Content starts
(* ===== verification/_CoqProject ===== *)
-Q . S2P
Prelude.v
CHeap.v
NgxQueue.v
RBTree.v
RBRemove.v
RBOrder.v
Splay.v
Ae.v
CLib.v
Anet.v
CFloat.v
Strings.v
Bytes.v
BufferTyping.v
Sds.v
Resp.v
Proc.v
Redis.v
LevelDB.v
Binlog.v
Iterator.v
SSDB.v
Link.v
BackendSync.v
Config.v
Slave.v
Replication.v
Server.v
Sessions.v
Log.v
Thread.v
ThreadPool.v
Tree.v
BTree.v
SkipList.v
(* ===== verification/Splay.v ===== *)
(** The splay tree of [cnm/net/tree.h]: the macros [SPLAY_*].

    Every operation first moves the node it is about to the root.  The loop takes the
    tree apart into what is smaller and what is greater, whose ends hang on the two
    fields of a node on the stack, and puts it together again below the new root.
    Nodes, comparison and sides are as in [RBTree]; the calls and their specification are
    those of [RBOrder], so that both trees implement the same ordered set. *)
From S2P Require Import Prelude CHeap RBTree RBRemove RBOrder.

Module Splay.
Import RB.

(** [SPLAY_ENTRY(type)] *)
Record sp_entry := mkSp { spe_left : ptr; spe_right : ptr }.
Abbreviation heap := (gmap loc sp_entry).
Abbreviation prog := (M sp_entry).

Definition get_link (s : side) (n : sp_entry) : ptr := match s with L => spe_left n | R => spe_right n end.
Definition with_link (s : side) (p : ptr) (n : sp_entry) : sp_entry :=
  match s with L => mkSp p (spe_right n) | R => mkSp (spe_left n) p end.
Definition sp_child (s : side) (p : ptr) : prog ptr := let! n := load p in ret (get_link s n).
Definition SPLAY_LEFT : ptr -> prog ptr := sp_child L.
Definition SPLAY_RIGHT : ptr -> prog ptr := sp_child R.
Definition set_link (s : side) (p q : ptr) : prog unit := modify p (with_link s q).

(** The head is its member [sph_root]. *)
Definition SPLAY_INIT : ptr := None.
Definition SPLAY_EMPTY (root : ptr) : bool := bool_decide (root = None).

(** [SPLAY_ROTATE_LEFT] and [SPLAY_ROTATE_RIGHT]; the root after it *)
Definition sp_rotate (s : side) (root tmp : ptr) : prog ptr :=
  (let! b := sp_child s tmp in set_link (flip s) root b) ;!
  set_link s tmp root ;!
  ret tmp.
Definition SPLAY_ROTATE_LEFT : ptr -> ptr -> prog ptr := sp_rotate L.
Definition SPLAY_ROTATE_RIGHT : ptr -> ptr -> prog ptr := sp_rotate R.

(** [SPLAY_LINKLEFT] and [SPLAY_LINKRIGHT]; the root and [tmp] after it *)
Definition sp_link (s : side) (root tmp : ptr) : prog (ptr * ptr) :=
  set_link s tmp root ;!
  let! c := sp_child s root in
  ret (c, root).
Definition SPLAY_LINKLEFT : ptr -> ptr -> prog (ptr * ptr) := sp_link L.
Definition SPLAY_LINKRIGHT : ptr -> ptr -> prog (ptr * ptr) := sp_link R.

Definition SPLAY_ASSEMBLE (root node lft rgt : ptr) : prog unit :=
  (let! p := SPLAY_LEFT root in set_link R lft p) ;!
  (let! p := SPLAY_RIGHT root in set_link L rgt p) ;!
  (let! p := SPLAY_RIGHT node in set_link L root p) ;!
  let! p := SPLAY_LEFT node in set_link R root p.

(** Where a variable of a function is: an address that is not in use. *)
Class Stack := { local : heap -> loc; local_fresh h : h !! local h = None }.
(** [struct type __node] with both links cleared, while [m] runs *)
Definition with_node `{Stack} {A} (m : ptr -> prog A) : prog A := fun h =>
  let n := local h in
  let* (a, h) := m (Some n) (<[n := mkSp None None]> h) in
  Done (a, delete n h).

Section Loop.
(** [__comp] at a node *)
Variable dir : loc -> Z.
Content ends
Content starts
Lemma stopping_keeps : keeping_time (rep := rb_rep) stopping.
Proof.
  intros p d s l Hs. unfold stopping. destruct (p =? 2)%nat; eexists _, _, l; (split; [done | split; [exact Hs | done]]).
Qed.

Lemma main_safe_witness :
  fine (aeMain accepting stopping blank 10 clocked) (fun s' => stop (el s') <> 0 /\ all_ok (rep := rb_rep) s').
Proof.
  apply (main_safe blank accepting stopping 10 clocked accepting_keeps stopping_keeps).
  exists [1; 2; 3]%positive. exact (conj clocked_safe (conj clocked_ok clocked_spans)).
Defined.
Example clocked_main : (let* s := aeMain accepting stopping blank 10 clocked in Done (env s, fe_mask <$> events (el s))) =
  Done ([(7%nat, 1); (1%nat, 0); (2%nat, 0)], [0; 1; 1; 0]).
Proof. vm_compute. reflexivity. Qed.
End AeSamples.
Content ends
Task requirements
Copy range, inclusive: the line holding "A := fun h =>" to the line holding "Variable dir : loc -> Z.". Reproduce exactly those lines of the records above and no others.

Your solution
Definition with_node `{Stack} {A} (m : ptr -> prog A) : prog A := fun h =>
  let n := local h in
  let* (a, h) := m (Some n) (<[n := mkSp None None]> h) in
  Done (a, delete n h).

Section Loop.
(** [__comp] at a node *)
Variable dir : loc -> Z.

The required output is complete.